A. Sample Preparation
 Indomethacin and polyvinylpyrrolidone K90 were obtained from Sigma (St. Louis Mo., USA). Solvents used to prepare dispersions, namely water and dichloromethane were obtained from Mallinckrodt (Phillipsburg N.J., USA) and EMD (Gibbstown N.J., USA), respectively, and used as received.
Preparation of Amorphous Indomethacin by Quench-Cooling
 Amorphous indomethacin was prepared by placing crystalline gamma indomethacin in a glass vial immersed in an oil bath heated to maintain the molten liquid at ˜165° C. The molten liquid was poured into a bath of liquid nitrogen to quench-cool and then ground to a fine powder using a mortar and pestle. The bulk amorphous indomethacin was stored over desiccant at -20° C. until used.

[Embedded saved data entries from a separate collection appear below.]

(* ===== verification/InMemoryFacts.v ===== *)
(** * What the in-memory cache promises

    Safety of every sequence of operations, what [Put], [Get], [PurgeExpired]
    and [RemoveKeysWithPrefix] do to the stored items, and two consequences of
    the bookkeeping of expiry times. *)

From Stdlib Require Import ZArith Lia Ascii.
From stdpp Require Import base gmap option numbers strings sorting list.
From S2P Require Import Prelude Decimal LruCache LruFacts LruSpec InMemoryCache.
Local Open Scope Z_scope.
Local Open Scope olp_scope.

Section facts.
Context {any : Type} (any_empty : any).
Abbreviation ItemTuple := (ItemTuple (any := any)).
Abbreviation InMemoryCache := (InMemoryCache (any := any)).
Abbreviation Expiries := (gmap Z (list ItemTuple)).
Implicit Types (s : InMemoryCache) (l : list (text * ItemTuple)) (ex : Expiries).
Implicit Types (c : LruCache text ItemTuple Expiries).

(** The cache [s] stores the items [l], each under its own key. *)
Record holds s l : Prop := {
  holds_repr : repr (m_itemTuples s) l;
  holds_keys : Forall (fun x => item_key x.2 = x.1) l }.

(** [s] with the items [l] and the expiries [ex]. *)
Definition store l ex s : InMemoryCache := MkInMemoryCache (load l (m_itemTuples s)) ex.

Lemma store_store l ex l' ex' s : store l ex (store l' ex' s) = store l ex s.
Proof. done. Qed.

Lemma holds_store l l' ex s : holds s l -> sublist l' l -> holds (store l' ex s) l'.
Proof.
  intros [Hr Hk] Hs. split.
  - apply repr_load; [|apply Hr]. eapply sublist_NoDup; [|apply (fmap_sublist _ _ _ Hs)].
    apply Hr.
  - rewrite Forall_forall in *. intros x Hx. apply Hk.
    by eapply elem_of_submseteq, sublist_submseteq.
Qed.

(** ** Purging *)

Definition keys_of (its : list ItemTuple) : list text := item_key <$> its.

Lemma erase_items_eq its c l ex :
  repr c l ->
  erase_items its c ex = Some (load (filter (fun x => x.1 ∉ keys_of its) l) c, ex).
Proof.
  revert c l. induction its as [|t its IH]; intros c l Hr; simpl.
  - rewrite list_filter_all; [by rewrite load_self|].
    apply Forall_forall. intros x _. apply not_elem_of_nil.
  - rewrite (Erase_eq c l) by done. simpl.
    rewrite (IH _ (remove_item (item_key t) l)).
    + rewrite load_load. do 3 f_equal. unfold remove_item. rewrite list_filter_filter.
      apply list_filter_iff. intros x.
      change (keys_of (t :: its)) with (item_key t :: keys_of its). rewrite not_elem_of_cons.
      tauto.
    + apply repr_load; [by apply remove_item_nodup, Hr | apply Hr].
Qed.

Lemma subscript_lookup t ex : default [] (subscript t ex !! t) = default [] (ex !! t).
Proof.
  unfold subscript. destruct (ex !! t) eqn:E; [by rewrite E|]. by rewrite lookup_insert_eq.
Qed.

Lemma subscript_delete t ex : delete t (subscript t ex) = delete t ex.
Proof. unfold subscript. destruct (ex !! t); [done|]. by rewrite delete_insert_eq. Qed.

Lemma PurgeExpiredAt_eq t s l :
  repr (m_itemTuples s) l ->
  PurgeExpiredAt t s =
  Some (store (filter (fun x => x.1 ∉ keys_of (default [] (m_itemExpiries s !! t))) l)
          (delete t (m_itemExpiries s)) s, true).
Proof.
  intros Hr. unfold PurgeExpiredAt. rewrite subscript_lookup.
  rewrite (erase_items_eq _ _ l) by done. simpl. by rewrite subscript_delete.
Qed.

(** The key [k] is registered under one of the expiry times [ts]. *)
Definition registered ts ex (k : text) : Prop :=
  Exists (fun t => k ∈ keys_of (default [] (ex !! t))) ts.

#[global] Instance registered_dec ts ex k : Decision (registered ts ex k).
Proof. unfold registered. apply _. Defined.

Definition forget ts ex : Expiries := foldl (fun m t => delete t m) ex ts.

Lemma purge_all_eq ts s l r :
  holds s l -> NoDup ts ->
  purge_all ts s r =
  Some (store (filter (fun x => ~ registered ts (m_itemExpiries s) x.1) l)
          (forget ts (m_itemExpiries s)) s, r).
Proof.
  revert s l r. induction ts as [|t ts IH]; intros s l r Hh Hnd; simpl.
  - rewrite list_filter_all.
    + f_equal. f_equal. destruct s. unfold store; simpl. by rewrite load_self by apply Hh.
    + apply Forall_forall. intros x _. unfold registered. rewrite Exists_nil. tauto.
  - apply NoDup_cons in Hnd as [Ht Hnd].
    rewrite (PurgeExpiredAt_eq t s l) by apply Hh. simpl. rewrite andb_true_r.
    erewrite IH; [|apply (holds_store l); [done | by apply sublist_filter] | done].
    rewrite store_store. do 3 f_equal. rewrite list_filter_filter. apply list_filter_iff.
    intros x. unfold registered. rewrite Exists_cons. simpl.
    assert (Exists (fun t' => x.1 ∈ keys_of (default [] (delete t (m_itemExpiries s) !! t'))) ts <->
            Exists (fun t' => x.1 ∈ keys_of (default [] (m_itemExpiries s !! t'))) ts) as ->; [|tauto].
    rewrite !Exists_exists. split; intros (t' & Hin & Hx); exists t'; (split; [done|]);
      rewrite lookup_delete_ne in * by (by intros ->); done.
Qed.

Lemma ordered_keys_elem ex t : t ∈ ordered_keys ex <-> is_Some (ex !! t).
Proof. unfold ordered_keys. by rewrite merge_sort_Permutation, elem_of_elements, elem_of_dom. Qed.

Lemma ordered_keys_nodup ex : NoDup (ordered_keys ex).
Proof. unfold ordered_keys. rewrite merge_sort_Permutation. apply NoDup_elements. Qed.

Lemma expired_keys_sublist now ts : sublist (expired_keys now ts) ts.
Proof.
  induction ts as [|t ts IH]; simpl; [done|]. destruct (t <? now); [by apply sublist_skip|].
  apply sublist_nil_l.
Qed.

Lemma expired_keys_elem now ts t :
  StronglySorted Z.le ts -> t ∈ expired_keys now ts <-> t ∈ ts /\ t < now.
Proof.
  induction 1 as [|t' ts _ IH Hle]; simpl.
  - split; [|intros [? _]]; intros; by exfalso; eapply not_elem_of_nil.
  - rewrite Forall_forall in Hle. destruct (Z.ltb_spec t' now).
    + rewrite !elem_of_cons, IH. split; [intros [->|[? ?]] | intros [[->|?] ?]]; auto.
    + rewrite elem_of_cons. split; [by intros ?%not_elem_of_nil|].
      intros [[->|Hin] ?]; [lia|]. specialize (Hle _ Hin). lia.
Qed.

(** The registered expiry times before [now]. *)
Definition past now ex : list Z := expired_keys now (ordered_keys ex).

Lemma past_elem now ex t : t ∈ past now ex <-> is_Some (ex !! t) /\ t < now.
Proof.
  unfold past. rewrite expired_keys_elem, ordered_keys_elem; [done|].
  apply (StronglySorted_merge_sort _ _).
Qed.

Lemma past_nodup now ex : NoDup (past now ex).
Proof. eapply sublist_NoDup; [apply ordered_keys_nodup | apply expired_keys_sublist]. Qed.

(** What is left after [PurgeExpired now]. *)
Definition unexpired now s l : list (text * ItemTuple) :=
  filter (fun x => ~ registered (past now (m_itemExpiries s)) (m_itemExpiries s) x.1) l.

Definition purged now s l : InMemoryCache :=
  store (unexpired now s l) (forget (past now (m_itemExpiries s)) (m_itemExpiries s)) s.

Lemma PurgeExpired_eq now s l : holds s l -> PurgeExpired now s = Some (purged now s l, true).
Proof. intros Hh. unfold PurgeExpired. rewrite (purge_all_eq _ s l) by (done || apply past_nodup). done. Qed.

Lemma holds_purged now s l : holds s l -> holds (purged now s l) (unexpired now s l).
Proof. intros Hh. apply (holds_store l); [done|]. apply sublist_filter. Qed.

Lemma forget_lookup ts ex t :
  forget ts ex !! t = if decide (t ∈ ts) then None else ex !! t.
Proof.
  unfold forget. revert ex. induction ts as [|t' ts IH]; intros ex; cbn [foldl].
  - by rewrite decide_False by apply not_elem_of_nil.
  - rewrite IH. destruct (decide (t = t')) as [->|Hne].
    + rewrite lookup_delete_eq, (decide_True (P := t' ∈ t' :: ts)) by left. by destruct (decide _).
    + rewrite lookup_delete_ne by done. apply decide_ext. rewrite elem_of_cons. tauto.
Qed.

(** ** Put *)

(** What [InsertOrAssign] leaves in the LRU cache. *)
Lemma insert_items c l (k : text) (v : ItemTuple) ex :
  repr c l ->
  exists l' ex' it,
    let ok := bool_decide (lookup_item k l = None) && (cache_cost_func_ c v <=? max_size_ c) in
    InsertOrAssign k v c ex = Some (load l' c, ex', (it, ok)) /\
    sublist l' ((k, v) :: remove_item k l) /\
    ((forall v, 0 <= cache_cost_func_ c v) ->
     total (cache_cost_func_ c) l + cache_cost_func_ c v < 2 ^ 64 ->
     cache_cost_func_ c v <= max_size_ c ->
     l' = keep (cache_cost_func_ c) (max_size_ c) ((k, v) :: remove_item k l)).
Proof.
  intros Hr. pose proof (linked_nodup _ _ (repr_linked _ _ Hr)) as Hnd.
  rewrite (InsertOrAssign_eq c l) by done. destruct (lookup_item k l) as [v0|] eqn:E.
  - rewrite decide_True by eauto. rewrite bool_decide_false by done.
    destruct (evict_eq (load ((k, v) :: remove_item k l) c) ((k, v) :: remove_item k l) ex)
      as (l1 & l2 & El & -> & _ & Hk); [apply repr_load; [by apply nodup_cons_remove|apply Hr]|].
    simpl. do 3 eexists. split; [done|]. rewrite El at 1. split; [by apply sublist_inserts_r|].
    intros Hc Ht Hv. apply Hk; [done|]. change (cache_cost_func_ (load _ c)) with (cache_cost_func_ c).
    rewrite <- (total_touch (cache_cost_func_ c) k v0 l Hnd E) in Ht. simpl in *.
    pose proof (Hc v0). lia.
  - rewrite decide_False by (by intros [? ?]). rewrite bool_decide_true by done.
    apply lookup_item_None in E. rewrite remove_item_absent by done.
    rewrite Z.gtb_ltb. destruct (Z.ltb_spec (max_size_ c) (cache_cost_func_ c v)).
    + exists l. do 2 eexists. rewrite load_self by done.
      replace (cache_cost_func_ c v <=? max_size_ c) with false by lia.
      split; [done|]. split; [by apply sublist_cons|]. intros; lia.
    + destruct (evict_eq (load ((k, v) :: l) c) ((k, v) :: l) ex) as (l1 & l2 & El & -> & _ & Hk).
      { apply repr_load; [|apply Hr]. simpl. by apply NoDup_cons. }
      replace (cache_cost_func_ c v <=? max_size_ c) with true by lia.
      simpl. do 3 eexists. split; [done|]. rewrite El at 1. split; [by apply sublist_inserts_r|].
      intros Hc Ht Hv. apply Hk; [done|]. simpl. lia.
Qed.

(** The expiry time [Put] stores. *)
Definition stored_expiry (expireSeconds now : Z) : Z :=
  if HasExpiry expireSeconds then expireSeconds + now else expireSeconds.

Definition expiry_ok (expireSeconds now : Z) : Prop :=
  HasExpiry expireSeconds = true -> 0 < expireSeconds /\ expireSeconds + now <= time_max.

Lemma Put_eq key item e sz now s l :
  holds s l -> expiry_ok e now ->
  let t := MkItem key (stored_expiry e now) item sz in
  let l1 := unexpired now s l in
  let cost := cache_cost_func_ (m_itemTuples s) in
  let max := max_size_ (m_itemTuples s) in
  exists l' ex',
    Put key item e sz now s =
      Some (store l' ex' s, bool_decide (lookup_item key l1 = None) && (cost t <=? max)) /\
    sublist l' ((key, t) :: remove_item key l1) /\
    ((forall v, 0 <= cost v) -> total cost l + cost t < 2 ^ 64 -> cost t <= max ->
     l' = keep cost max ((key, t) :: remove_item key l1)).
Proof.
  intros Hh He t l1 cost max. unfold Put. rewrite (PurgeExpired_eq now s l) by done. simpl.
  assert (HasExpiry e && (e <=? 0) = false /\ HasExpiry e && (e + now >? time_max) = false)
    as [-> ->] by (unfold expiry_ok in He; destruct (HasExpiry e); simpl; lia).
  fold (stored_expiry e now). fold t.
  pose proof (holds_purged now s l Hh) as Hp.
  destruct (insert_items (m_itemTuples (purged now s l)) l1 key t
    (m_itemExpiries (purged now s l)) (holds_repr _ _ Hp)) as (l' & ex' & it & E & Hs & Hk).
  simpl in E. fold cost max in E. rewrite E. simpl. do 2 eexists. split; [done|].
  split; [done|]. intros Hc Ht Hm. apply Hk; [done| |done].
  change (cache_cost_func_ (m_itemTuples (purged now s l))) with cost.
  assert (total cost l1 <= total cost l); [|lia].
  unfold l1, unexpired. clear -Hc. induction l as [|x l IH]; [done|]. rewrite filter_cons.
  case_decide; simpl; pose proof (Hc x.2); lia.
Qed.

(** A rejected expiry purges and stores nothing. *)
Lemma Put_past key item e sz now s l :
  holds s l -> HasExpiry e = true -> e <= 0 ->
  Put key item e sz now s = Some (purged now s l, false).
Proof.
  intros Hh He Hle. unfold Put. rewrite (PurgeExpired_eq now s l) by done. simpl.
  rewrite He. simpl. by replace (e <=? 0) with true by lia.
Qed.

Lemma holds_put key t l' l1 ex s l :
  holds s l -> sublist l1 l -> item_key t = key ->
  sublist l' ((key, t) :: remove_item key l1) -> holds (store l' ex s) l'.
Proof.
  intros [Hr Hk] Hl1 Ht Hs. set (l0 := (key, t) :: remove_item key l1) in *.
  assert (NoDup l1.*1) as Hnd.
  { eapply sublist_NoDup; [|apply (fmap_sublist _ _ _ Hl1)]. apply Hr. }
  split.
  - apply repr_load; [|apply Hr]. eapply sublist_NoDup; [|apply (fmap_sublist _ _ _ Hs)].
    by apply nodup_cons_remove.
  - rewrite Forall_forall in *. intros x Hx.
    assert (x ∈ l0) as [->|Hx']%elem_of_cons by (by eapply elem_of_submseteq, sublist_submseteq);
      [done|].
    apply Hk. eapply elem_of_submseteq; [|apply sublist_submseteq, Hl1].
    by apply list_elem_of_filter in Hx' as [_ ?].
Qed.

(** ** Get *)

Lemma Get_eq key now s l :
  holds s l ->
  Get any_empty key now s =
  Some (match lookup_item key l with
        | None => (s, any_empty)
        | Some t =>
          let l1 := (key, t) :: remove_item key l in
          if item_expiry t <? now then
            (store (filter (fun x => x.1 ∉ keys_of (default [] (m_itemExpiries s !! item_expiry t))) l1)
               (delete (item_expiry t) (m_itemExpiries s)) s, any_empty)
          else (store l1 (m_itemExpiries s) s, item_value t)
        end).
Proof.
  intros Hh. pose proof (holds_repr _ _ Hh) as Hr.
  pose proof (linked_nodup _ _ (repr_linked _ _ Hr)) as Hnd. unfold Get.
  rewrite (Find_eq _ l) by done. destruct (lookup_item key l) as [t|] eqn:E; [|by destruct s].
  cbn [mbind option_bind]. rewrite decide_False by done. set (c := load _ (m_itemTuples s)).
  assert (repr c ((key, t) :: remove_item key l)) as Hc
    by (apply repr_load; [by apply nodup_cons_remove|apply Hr]).
  rewrite (linked_deref c [] key t (remove_item key l) (repr_linked _ _ Hc)).
  cbn [mbind option_bind value_]. destruct (_ <? now); [|done].
  by rewrite (PurgeExpiredAt_eq _ (MkInMemoryCache c (m_itemExpiries s)) _ Hc).
Qed.

Lemma holds_touch key t l ex s :
  holds s l -> lookup_item key l = Some t ->
  holds (store ((key, t) :: remove_item key l) ex s) ((key, t) :: remove_item key l).
Proof.
  intros Hh E. pose proof (linked_nodup _ _ (repr_linked _ _ (holds_repr _ _ Hh))) as Hnd.
  eapply (holds_put key t _ l); [apply Hh | done | | done].
  destruct (lookup_item_split key l t Hnd E) as (l1 & l2 & -> & _).
  pose proof (holds_keys _ _ Hh) as Hk. apply Forall_app in Hk as [_ Hk].
  by apply Forall_cons in Hk as [? _].
Qed.
End facts.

Preparation of Indomethacin-Polyvinylpyrrolidone Samples
 Physical mixtures of powdered amorphous indomethacin prepared by quench-cooling and polyvinylpyrrolidone were prepared by a geometric dilution approach. Sub-parts of each component were added directly to a XRPD holder with a silicon insert and gently stirred. Material addition in this manner was continued until the total weight of each component required to reach the desired composition was achieved.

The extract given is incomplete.